Colloquially, as noted already, we often refer to whatever a plant is growing in as soil, but for clarity, gardeners should use terms like grow mix, or soilless substrate, to help clear up any misconception of what a plant is actually relying on for its grow medium and nutrient needs. The other thing that many gardeners need to realize, is that when you need to provide nutrients to your grow media because it has no ability to provide for the plant on its own, it is by definition hydroponics. There is no such thing as "semi-hydro" or the variety of terms people associate with PON or LECA use. If you're growing in some combo of peat, bark, coir, perlite, etc., you're growing hydroponically.

If its not actually soil, it's most likely some derivative of hydroponics; aeroponics and aquaponics are also hydroponic derivatives.

What Makes an Ideal Soilless Medium?

An ideal soilless medium should possess certain physical and chemical attributes to support optimal plant growth whether its for commercial farming, backyard hobby farms, or for those of us gardeners with an overabundance of ornamental plants taking over our homes.

  • It should have a consistent texture that not only drains efficiently but also retains sufficient nutrients and moisture for the root system.
  • The bulk density should be low, ranging from 190 to 700 kg/m³, to ensure ease of handling and transport.
  • A high level of porosity, between 50% and 85%, is crucial for maintaining adequate air and water within the medium.
  • The particle size should be balanced, ideally between 0.25 and 0.5 mm, to ensure an optimal mix of air and water retention.
  • The pH value should fall within 5.0 to 6.5, and it should be adjustable as needed to meet specific plant requirements.
  • The medium should contain a low amount of soluble salts to avoid potential toxicity to plants.
  • Chemically inert, meaning it should not release inorganic ions into the nutrient solution or immobilize nutrients, thus maintaining the nutrient balance.
  • Durable enough to preserve its original properties over multiple cultivation cycles, ensuring longevity and cost-effectiveness.
  • It must be devoid of pathogens and pests to reduce the risk of disease, though it does not need to be sterile. It should also be free from any plant-toxic compounds.
  • The ability to be produced in consistent batches is important to facilitate uniform fertilization programs and ensure predictable plant growth outcomes.

These characteristics are essential for a soilless medium to effectively support plant growth, ensuring that plants receive the right balance of nutrients, water, and aeration while minimizing risks of disease and nutrient imbalances.
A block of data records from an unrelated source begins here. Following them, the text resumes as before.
(** Whatever is called and whenever the interval fires, at most one interval
    is set, the one [progressTimer] names, and its value has been reached
    from 5 by the callback; after stopSimulatedProgress none is set and no
    interval callback changes anything any more. *)
Theorem simulated_progress_has_one_interval (evs : list ProgressEvent)
    (st0 : Progress) (H0 : one_interval st0) :
  let st := fold_left progress_step evs st0 in
  one_interval st /\
  forall finalPct,
    let st' := stopSimulatedProgress finalPct st in
    progressTimer st' = None /\ intervals st' = [] /\
    forall id, interval_fires id st' = st'.
Proof.
  intros st.
  assert (H : one_interval st).
  { subst st. revert st0 H0. induction evs as [|ev evs IH]; intros st0 H0;
      simpl; [done |]. apply IH. by apply one_interval_step. }
  split; [done |]. intros v st'. subst st'.
  unfold stopSimulatedProgress. rewrite (clear_progressTimer_one st H).
  cbn [intervals progressTimer intervals_made progressBar progressPct].
  split; [done |]. split; [done |]. intros id. done.
Qed.

Lemma simulated_progress_has_one_interval_witness :
  let st := fold_left progress_step
              [PvStart; PvInterval 1; PvStart; PvInterval 1; PvInterval 2]
              progress_page in
  one_interval progress_page /\
  progressTimer st = Some 2%nat /\
  map fst (intervals st) = [2%nat].
Proof.
  intros st. split; [reflexivity |]. split; [vm_compute; reflexivity |].
  pose proof (proj1 (simulated_progress_has_one_interval
                [PvStart; PvInterval 1; PvStart; PvInterval 1; PvInterval 2]
                progress_page eq_refl)) as H.
  cbv zeta in H. fold st in H. unfold one_interval in H.
  assert (Ht : progressTimer st = Some 2%nat) by (vm_compute; reflexivity).
  rewrite Ht in H. destruct H as (k & ->). reflexivity.
Defined.

(** The state after [startSimulatedProgress] and [k] firings. *)
Lemma simulated_state st k :
  one_interval st ->
  let id := S (intervals_made st) in
  let p := Nat.iter k next_p 5%float in
  Nat.iter k (interval_fires id) (startSimulatedProgress st) =
    mkProgress (Some id) [(id, p)] id ((fun _ => p) <$> progressBar st)
      ((fun _ => print_round p ++ str "%") <$> progressPct st).
Proof.
  intros H id p. subst p. induction k as [|k IH].
  - unfold startSimulatedProgress. rewrite (clear_progressTimer_one st H).
    rewrite (setProgress_simulated 0). reflexivity.
  - rewrite Nat.iter_succ, IH. unfold interval_fires.
    cbn [intervals List.find fst]. rewrite Nat.eqb_refl.
    change (next_p (Nat.iter k next_p 5%float))
      with (Nat.iter (S k) next_p 5%float).
    rewrite (setProgress_simulated (S k)).
    cbn [progressTimer intervals intervals_made progressBar progressPct map fst].
    rewrite Nat.eqb_refl.
    by destruct (progressBar st), (progressPct st).
Qed.
(** IGNORE NULLS: the step closure sees each row without its NULL
    arguments, unless none is left. *)
Lemma Aggregator_ignore_nulls_run {S} (opt : AggregatorOption)
    (rows : list (list Value)) :
  Distinct opt = false -> IgnoreNulls opt = true ->
  forall a : Aggregator S,
    Aggregator_run a opt rows
    = aggregate (step a) (done a) (converter a) opt (state a)
        (without_nulls rows).
Proof.
  intros HD HI.
  induction rows as [|row rest IH]; intros a; [reflexivity|].
  unfold Aggregator_run, aggregate, without_nulls in *. simpl.
  unfold Aggregator_Step_values. rewrite HI.
  destruct (filtered row) as [|v vs] eqn:Hf; simpl.
  - apply IH.
  - unfold Aggregator_Step_distinct, Aggregator_step. rewrite HD.
    destruct (step a (v :: vs) opt (state a)) as [s| |]; simpl;
      [|reflexivity..].
    apply (IH (mkAggregator _ _ _ _ _)).
Qed.

Lemma filtered_head (row : list Value) (v : Value) (vs : list Value) :
  filtered row = v :: vs -> isNil v = false.
Proof.
  induction row as [|x row IH]; [discriminate|].
  unfold filtered in *. simpl.
  destruct (isNil x) eqn:Hx; simpl; [exact IH|].
  intros Heq. inversion Heq; subst. exact Hx.
Qed.

(** DISTINCT with IGNORE NULLS: the deduplication works on the rows that
    IGNORE NULLS hands on. *)
Lemma Aggregator_distinct_ignore_nulls_run {S} (opt : AggregatorOption)
    (rows : list (list Value)) :
  Distinct opt = true -> IgnoreNulls opt = true ->
  Forall keyed (without_nulls rows) ->
  forall (a : Aggregator S) (seen : list string),
    agree (distinctMap a) seen ->
    Aggregator_run a opt rows
    = aggregate (step a) (done a) (converter a) opt (state a)
        (dedup_from seen (drop_null_rows (without_nulls rows))).
Proof.
  intros HD HI.
  induction rows as [|row rest IH]; intros HK a seen Hag; [reflexivity|].
  unfold Aggregator_run, aggregate, without_nulls in *. simpl in *.
  unfold Aggregator_Step_values. rewrite HI.
  destruct (filtered row) as [|v vs] eqn:Hf; simpl in *.
  - now apply IH.
  - apply List.Forall_cons_iff in HK as [Hrow HK].
    pose proof (filtered_head _ _ _ Hf) as Hnil.
    unfold Aggregator_Step_distinct. rewrite HD, Hnil. simpl.
    destruct Hrow as [Hrow | [k Hk]]; [congruence|].
    rewrite call_not_nil by exact Hnil. rewrite Hk. simpl.
    rewrite (agree_existsb _ _ k Hag).
    destruct (decide (k ∈ distinctMap a)) as [Hin | Hout].
    + now apply IH.
    + unfold Aggregator_step. simpl.
      destruct (step a (v :: vs) opt (state a)) as [s| |]; simpl;
        [|reflexivity..].
      apply (IH HK (mkAggregator _ _ _ _ _)). simpl.
      now apply agree_insert.
Qed.

(** Under every combination of the two options, a fresh aggregator is its
    step closure over the rows [handed_on]. *)
Lemma Aggregator_run_handed_on {S} (opt : AggregatorOption)
    (rows : list (list Value)) (a : Aggregator S) :
  distinctMap a = ∅ ->
  (Distinct opt = true -> Forall keyed (after_ignore_nulls opt rows)) ->
  Aggregator_run a opt rows
  = aggregate (step a) (done a) (converter a) opt (state a)
      (handed_on opt rows).
Proof.
  intros Hfresh HK.
  assert (Hag : agree (distinctMap a) [])
    by (rewrite Hfresh; apply agree_empty).
  unfold handed_on, after_distinct, after_ignore_nulls in *.
  destruct (Distinct opt) eqn:HD, (IgnoreNulls opt) eqn:HI.
  - now apply Aggregator_distinct_ignore_nulls_run; auto.
  - now apply Aggregator_distinct_run; auto.
  - now apply Aggregator_ignore_nulls_run.
  - now apply Aggregator_plain.
Qed.

Lemma without_nulls_single (rows : list (list Value)) :
  Forall (fun row => length row = 1%nat) rows ->
  without_nulls rows = drop_null_rows rows.
Proof.
  induction 1 as [|row rest Hrow _ IH]; [reflexivity|].
  destruct row as [|v [|? ?]]; try discriminate Hrow.
  unfold without_nulls, drop_null_rows in *. simpl.
  destruct (isNil v); simpl; now rewrite IH.
Qed.

(** C3, amended: for every aggregate (a step and a done closure) run by
    the Aggregator with DISTINCT over rows that each have a first argument
    with a canonical string form or a NULL first argument, the result
    equals the result of the aggregate itself over the rows whose first
    argument is not NULL, with duplicates removed; two rows are duplicates
    exactly when the canonical string forms of their first arguments are
    equal, and the first row of each key is kept, in arrival order. *)
Theorem distinct_is_dedup_of_non_null {S}
    (s0 : S) (step : list Value -> AggregatorOption -> S -> outcome S)
    (done : S -> outcome Value) (converter : ReturnValueConverter)
    (opt : AggregatorOption) (rows : list (list Value)) :
  Distinct opt = true ->
  IgnoreNulls opt = false ->
  Forall keyed rows ->
  Aggregator_run (newAggregator s0 step done converter) opt rows
  = aggregate step done converter opt s0
      (dedup_by_canonical_form (drop_null_rows rows)).
Proof.
  intros HD HI HK.
  apply (Aggregator_distinct_run opt rows HD HI HK
           (newAggregator s0 step done converter) []).
  apply agree_empty.
Qed.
wdt_ID Material Advantages Disadvantages
1 Sand Relatively low cost, Good drainage ability Low nutrient and water-holding capacity
2 Rockwool Light weight and ease of handling, Totally inert media, Possibility to carefully control nutrition Disposal problem, Energy consumption during manufacture
3 Vermiculite Light weight, High nutritional-holding capacity, Good water holding ability, Good pH-buffering capacity, Good aeration Tendency to compact when too wet, High cost, High energy consumption
4 Perlite Low density, Sterility, Neutral pH, No decay, Local product in some regions, Excellent aeration Low nutrient and water holding capacity, High cost, High energy consumption
5 Peat Physically stability, Good air- and water holding capacity, Low microbial activity, Light weight, Low pH easy to adjust Finite resources, Environmental concern and contribution to CO2 release, Increase cost due to energy crises, possibly strong acidity
6 Coconut coir Physically stability, Good air content and water holding capacity, Low density, Low pH easy to adjust Potentially high salt level, Energy consumption during transport
7 Bark (well manured) Good air content and water holding capacity Increase costs – since used as an alternative to fuel and in landscaping
8 Green compost Good source of potassium and micronutrient, suppression of disease, good moisture content Variability in composition, high salt and heavy metals, high CEC, tendency to become easy waterlogged
9 Biochar Enhances soil fertility, Improves moisture retention, Reduces soil acidity Initial cost, Variable quality
10 Rice Hulls Biodegradable, Improves aeration and drainage, Low cost Decomposes over time, May contain seeds
11 Foam Materials Lightweight, Excellent aeration and drainage Non-biodegradable, Can be expensive
12 Glass Aggregates Inert, Good for drainage and aeration Heavy, Can be sharp and dangerous
13 Wool (Sheep's) Sustainable, Good water retention Decomposes, Can shrink and compact
14 Pumice Lightweight, Porous for good aeration and water retention Can be difficult to source in some areas, Variable quality
15 LECA Lightweight, porous, and provides excellent drainage and aeration. Reusable and pH neutral. Insulates root systems against temperature fluctuations. Initial cost may be higher than some other media. Can float in water-based systems, requiring proper management. May require pre-soaking before use to improve water retention.
16 Polyurethane Grow Slabs Controlled water and nutrient delivery, Reusable to some extent Environmental concerns due to disposal, Cost
17 Flax and Hemp Fibers Sustainable, Good moisture retention May decompose over time, Can vary in quality
18 Aerated Concrete Lightweight, Good insulation Alkaline nature may require pH adjustments, Brittle
19 Foam Cubes Excellent aeration, Lightweight Chemical degradation over time, Environmental concerns
20 PON (Porous Organic Network) High porosity for excellent air and water retention, conducive to microbial colonization, promotes efficient nutrient exchange Possible higher cost due to advanced manufacturing, may require specific conditions to optimize performance
21 Horticultural Charcoal Improves soil aeration and drainage, Helps remove toxins and odors, Promotes beneficial bacteria growth. Can be relatively expensive, Not a nutrient source by itself
22 Biochar Enhances soil fertility, Increases water retention, Encourages soil microbial life, Sequesters carbon, reducing greenhouse gases. Initial cost, Requires proper charging or inoculation with nutrients before use, Quality and characteristics can vary.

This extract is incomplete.